I'll refrain from any comments this time, after all, Ken's reviews DO have a school of followers. His lens of choice for this review is the Nikkor 35mm f/1.8G AF-S DX and he provides some full-ress image samples too:

"The Nikon D5200 is a swell little camera, but I wouldn't pay $800 for a D5200 when I can get the pretty much identical Nikon D5100 new or refurbished for about half price as of the beginning of 2013. I don't see anything significant to make it worthwhile to throw more money at the newer D5200 if you can still get the D5100 instead, but if you want the newest, sure, the D5200 is a great camera.

Post date: 14/02/2013 - 09:45

"Given the high pixel count, we were especially interested to see how the D5200 performed at high sensitivity settings. The good news is that it handles luminance and colour noise commendably. It’s not until you push beyond ISO 800 that you begin to notice traces of noise creeping in to images, and then only when they’re viewed at 100%. ISO 1600 and 3200 are both perfectly useable too, as is ISO 6400, although you will need to move the luminance noise reduction slider to 35 within Adobe Camera Raw. If possible it’s best to steer clear of the extended settings; chroma noise becomes more obvious at ISO 12, 800 while ISO 25,600 also has an adverse affect on edge sharpness.  

Post date: 30/01/2013 - 10:59

Kai Wong doesn't think too much of the new Nikon D5200. He thinks the body is too small and cumbersome to handle, and, If it's biggest achievement is incorporating the D7000's AF system, why not buy the latter in the first place? The difference in price is not that great, and as an added bonus you'll get the ability to autofocus with some of Nikon's older AF lenses, plus plenty of real estate to put your creative fingers on.

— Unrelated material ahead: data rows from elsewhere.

(* ===== verification/Init.v ===== *)
(** The first process (init.c), and zombie.c.

    A process is the tree of its system calls.  [behave] follows the parent through such a tree: an oracle
    gives the results of [open], [fork] and [wait]; a child that [fork] starts follows its own branch
    with a copy of the variables, and only the programs it runs are recorded.  The loop of init has no end: it is cut off
    after a number of rounds, and so is the loop that waits. *)

From Stdlib Require Import ZArith Lia.
From stdpp Require Import base tactics option strings numbers list.
From S2P Require Import Prelude CString Format Sysfile User Sh.
Open Scope Z_scope.

Inductive act :=
| Exit
| Stop
| Exec (path : list Z) (argv : list (list Z)) (failed : act)
| Open (path : list Z) (mode : Z) (k : Z -> act)
| Mknod (path : list Z) (major minor : Z) (k : act)
| Dup (fd : Z) (k : act)
| Fork (k : Z -> act)
| Wait (k : Z -> act)
| Sleep (n : Z) (k : act)
| Print (fd : Z) (text : list Z) (k : act).

(** * init.c *)

(** [while ((wpid = wait()) >= 0 && wpid != pid) printf(1, "zombie!\n");] *)
Fixpoint reap (fuel : nat) (pid : Z) (k : act) : act :=
  match fuel with
  | O => Stop
  | S fuel => Wait (fun wpid => if (0 <=? wpid) && negb (wpid =? pid) then Print 1 (str "zombie!" ++ [nl]) (reap fuel pid k) else k)
  end.

(** The [for (;;)] of [main]; [status] is the variable of the process that runs it. *)
Fixpoint init_loop (rounds fuel : nat) (status : Z) : act :=
  match rounds with
  | O => Stop
  | S rounds =>
      Print 1 (str "init: starting sh" ++ [nl]) (
      Fork (fun pid =>
        if pid <? 0 then Print 1 (str "init: fork failed" ++ [nl]) Exit else
        if pid =? 0 then Exec (str "sh") [str "sh"] (Print 1 (str "init: exec sh failed" ++ [nl]) Exit) else
        Fork (fun pid2 =>
          if pid2 <? 0 then Print 1 (str "init: fork failed" ++ [nl]) Exit else
          if (pid2 =? 0) && (status =? 0) then
            let status := status + 1 in
            Exec (str "fileserver") [str "fileserver"] (Print 1 (str "init: exec fss failed" ++ [nl]) Exit)
          else reap fuel pid (init_loop rounds fuel status))))
  end.
Definition init_main (rounds fuel : nat) : act :=
  let rest := Dup 0 (Dup 0 (init_loop rounds fuel 0)) in
  Open (str "console") O_RDWR (fun fd =>
    if fd <? 0 then Mknod (str "console") 1 1 (Open (str "console") O_RDWR (fun _ => rest)) else rest).

(** * zombie.c *)

Definition zombie_main : act := Fork (fun pid => if 0 <? pid then Sleep 5 Exit else Exit).

(** * What happens *)

Inductive happened := Ran (argv : list (list Z)) | Said (text : list Z) | Made (path : list Z) | Opened (path : list Z) | Duped (fd : Z) | Slept (n : Z) | Exited.

(** The results of [open], [fork] and [wait], in order; an [exec] succeeds unless [missing]. *)
Record oracle := mkOracle { opens : list Z; forks : list Z; waits : list Z }.

Section behave.
Context (missing : list Z -> bool).

(** What a child does before it runs a program or ends; a child that would fork or wait is not followed. *)
Fixpoint child (a : act) : list happened :=
  match a with
  | Exec path argv k => if missing path then child k else [Ran argv]
  | Print _ t k => Said t :: child k
  | Sleep n k => Slept n :: child k
  | Exit => [Exited]
  | _ => []
  end.

Fixpoint behave (a : act) (o : oracle) : list happened :=
  match a with
  | Exit => [Exited]
  | Stop => []
  | Exec path argv k => if missing path then behave k o else [Ran argv]
  | Open path _ k =>
      match opens o with
      | r :: rs => (if 0 <=? r then [Opened path] else []) ++ behave (k r) (mkOracle rs (forks o) (waits o))
      | [] => []
      end
  | Mknod path _ _ k => Made path :: behave k o
  | Dup fd k => Duped fd :: behave k o
  | Fork k =>
      match forks o with
      | r :: rs => (if 0 <? r then child (k 0) else []) ++ behave (k r) (mkOracle (opens o) rs (waits o))
      | [] => []
      end
  | Wait k =>
      match waits o with
      | r :: rs => behave (k r) (mkOracle (opens o) (forks o) rs)
      | [] => []
      end
  | Sleep n k => Slept n :: behave k o
  | Print _ t k => Said t :: behave k o
  end.

(** * Theorems *)

(** A round: the identifiers of the two children, and of the orphans that end before the shell. *)
Record round := mkRound { shell : Z; server : Z; orphans : list Z }.
Definition plausible (r : round) : Prop := 0 < shell r /\ 0 < server r /\ Forall (fun w => 0 <= w /\ w <> shell r) (orphans r).
Definition seen (r : round) : list happened :=
  [Said (str "init: starting sh" ++ [nl]); Ran [str "sh"]; Ran [str "fileserver"]] ++ replicate (length (orphans r)) (Said (str "zombie!" ++ [nl])).
Definition results (rs : list round) (ops : list Z) : oracle :=
  mkOracle ops (rs ≫= fun r => [shell r; server r]) (rs ≫= fun r => orphans r ++ [shell r]).

Lemma behave_reap fuel pid k ws os fs rest :
  Forall (fun w => 0 <= w /\ w <> pid) ws -> (length ws < fuel)%nat ->
  behave (reap fuel pid k) (mkOracle os fs (ws ++ pid :: rest)) = replicate (length ws) (Said (str "zombie!" ++ [nl])) ++ behave k (mkOracle os fs rest).
Proof.
  revert fuel. induction ws as [|w ws IH]; intros [|fuel] Hw Hf; cbn [length] in Hf; try lia; cbn [reap behave app waits opens forks].
  - rewrite Z.eqb_refl, andb_false_r. done.
  - apply Forall_cons in Hw as [[H0 Hne] Hw]. destruct (Z.leb_spec 0 w), (Z.eqb_spec w pid); try done; try lia. cbn [andb negb behave length replicate app].
    f_equal. apply IH; [done|lia].
Qed.

Hypothesis Hsh : missing (str "sh") = false.
Hypothesis Hfs : missing (str "fileserver") = false.

Lemma behave_loop rs rounds fuel ops :
  Forall plausible rs -> Forall (fun r => (length (orphans r) < fuel)%nat) rs -> length rs = rounds ->
  behave (init_loop rounds fuel 0) (results rs ops) = rs ≫= seen.
Proof.
  intros Hp Hf <-. induction Hp as [|r rs (H1 & H2 & H3) Hp IH]; [done|]. apply Forall_cons in Hf as [Hf1 Hf]. specialize (IH Hf).
  destruct r as [p q ws]. cbn [shell server orphans] in *. cbn [length init_loop behave results forks mbind list_bind app shell server orphans].
  destruct (Z.ltb_spec 0 p); [|lia]. destruct (Z.ltb_spec p 0); [lia|]. destruct (Z.eqb_spec p 0); [lia|].
  cbn [Z.ltb Z.compare Z.eqb child behave forks opens waits andb]. rewrite Hsh. destruct (Z.ltb_spec 0 q); [|lia]. rewrite Hfs.
  destruct (Z.ltb_spec q 0); [lia|]. destruct (Z.eqb_spec q 0); [lia|]. cbn [andb].
  change (opens _) with ops. change (waits _) with ((ws ++ [p]) ++ (rs ≫= fun r => orphans r ++ [shell r])). rewrite <- app_assoc. cbn [app].
  rewrite behave_reap by done. unfold seen at 1. cbn [orphans app]. do 3 f_equal. fold (results rs ops). rewrite IH. done.
Qed.

(** init opens the console as descriptors 0, 1 and 2, making the device first if it is not there;
    then it starts a shell again each time the shell ends, whatever orphans it is handed in between.
    The variable [status] of init itself never changes, so each round starts a file server too. *)
Theorem init_keeps_a_shell rs rounds fuel r0 r1 :
  Forall plausible rs -> Forall (fun r => (length (orphans r) < fuel)%nat) rs -> length rs = rounds -> 0 <= r1 ->
  behave (init_main rounds fuel) (results rs [r0; r1]) =
    (if r0 <? 0 then [Made (str "console"); Opened (str "console")] else [Opened (str "console")]) ++ [Duped 0; Duped 0] ++ (rs ≫= seen).
Proof.
  intros Hp Hf Hr H1. unfold init_main. cbn [behave opens results]. destruct (Z.leb_spec 0 r0), (Z.ltb_spec r0 0); try lia.
  - cbn [behave app]. do 3 f_equal. apply (behave_loop rs rounds fuel [r1]); done.
  - cbn [behave app opens]. destruct (Z.leb_spec 0 r1); [|lia]. cbn [app]. do 4 f_equal. apply (behave_loop rs rounds fuel []); done.
Qed.
End behave.

Lemma init_keeps_a_shell_witness :
  behave (fun _ => false) (init_main 2 2) (results [mkRound 2 3 [7]; mkRound 8 9 []] [-1; 0]) =
    [Made (str "console"); Opened (str "console"); Duped 0; Duped 0] ++ seen (mkRound 2 3 [7]) ++ seen (mkRound 8 9 []).
Proof.
  rewrite (init_keeps_a_shell (fun _ => false) eq_refl eq_refl [mkRound 2 3 [7]; mkRound 8 9 []] 2 2 (-1) 0); [reflexivity| |repeat constructor|reflexivity|discriminate].
  repeat constructor; discriminate.
Defined.

(** zombie leaves a child that has ended and that nobody waits for: the parent sleeps, then exits. *)
Lemma zombie_leaves_orphan missing pid : 0 < pid -> behave missing zombie_main (mkOracle [] [pid] []) = [Exited; Slept 5; Exited].
Proof. intros Hp. cbn. destruct (Z.ltb_spec 0 pid); [done|lia]. Qed.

Post date: 25/01/2013 - 17:06

When we reviewed the D5100 in April of 2011 we were impressed and gave it our highly recommended award. The biggest change on the D5200 is the upgrade to the 24.1 megapixel CMOS sensor, with the D5200 producing 5 star quality images. The D5200 can also shoot at a faster rate of 5 fps in continuous shooting. The D5200 is compatible with a number of accessories such as the Wireless Mobile Adapter (WU-1a) allowing sharing of images with mobile devices. There are also a couple of wireless remote controls available to purchase.

Post date: 20/01/2013 - 12:08

"With the introduction of the D3200 last year, the decision to refresh the APS-C (DX) format DSLR range from the entry-level model and now the D5200 with 24-megapixel sensors was a bold move for Nikon. The new sensors comfortably out-perform the current Canon offerings in practically every metric. And, by adopting a new sensor design in the D5200, it appears to be an attempt to differentiate that model from their entry-level camera while also overshadowing the Sony SLT Alpha 65.

An overall sensor score of 84 places the Nikon D5200 in first place in the DxOMark rankings for a camera with an APS-C size sensor, just two points ahead of semi-pro (and considerably pricier) Pentax K-5 II and the K-5 IIs derivative. Both these models employ a Sony sensor, but a 16-Mpix model with theoretically larger light gathering pixels.

Post date: 18/01/2013 - 14:24

"Nikon has given the D5200 the same 2,016-pixel metering sensor as the D7000 and this proves very capable so images are well exposed in most situations. Colours are also good, although in shaded conditions the automatic white balance system can produces images that look a little bit too gloomy and under-saturated. All things considered, the D5200 is a very good camera, but it’s a shame that the screen isn’t touch-sensitive and it doesn’t have built-in Wi-Fi technology as these look like being key features for 2013.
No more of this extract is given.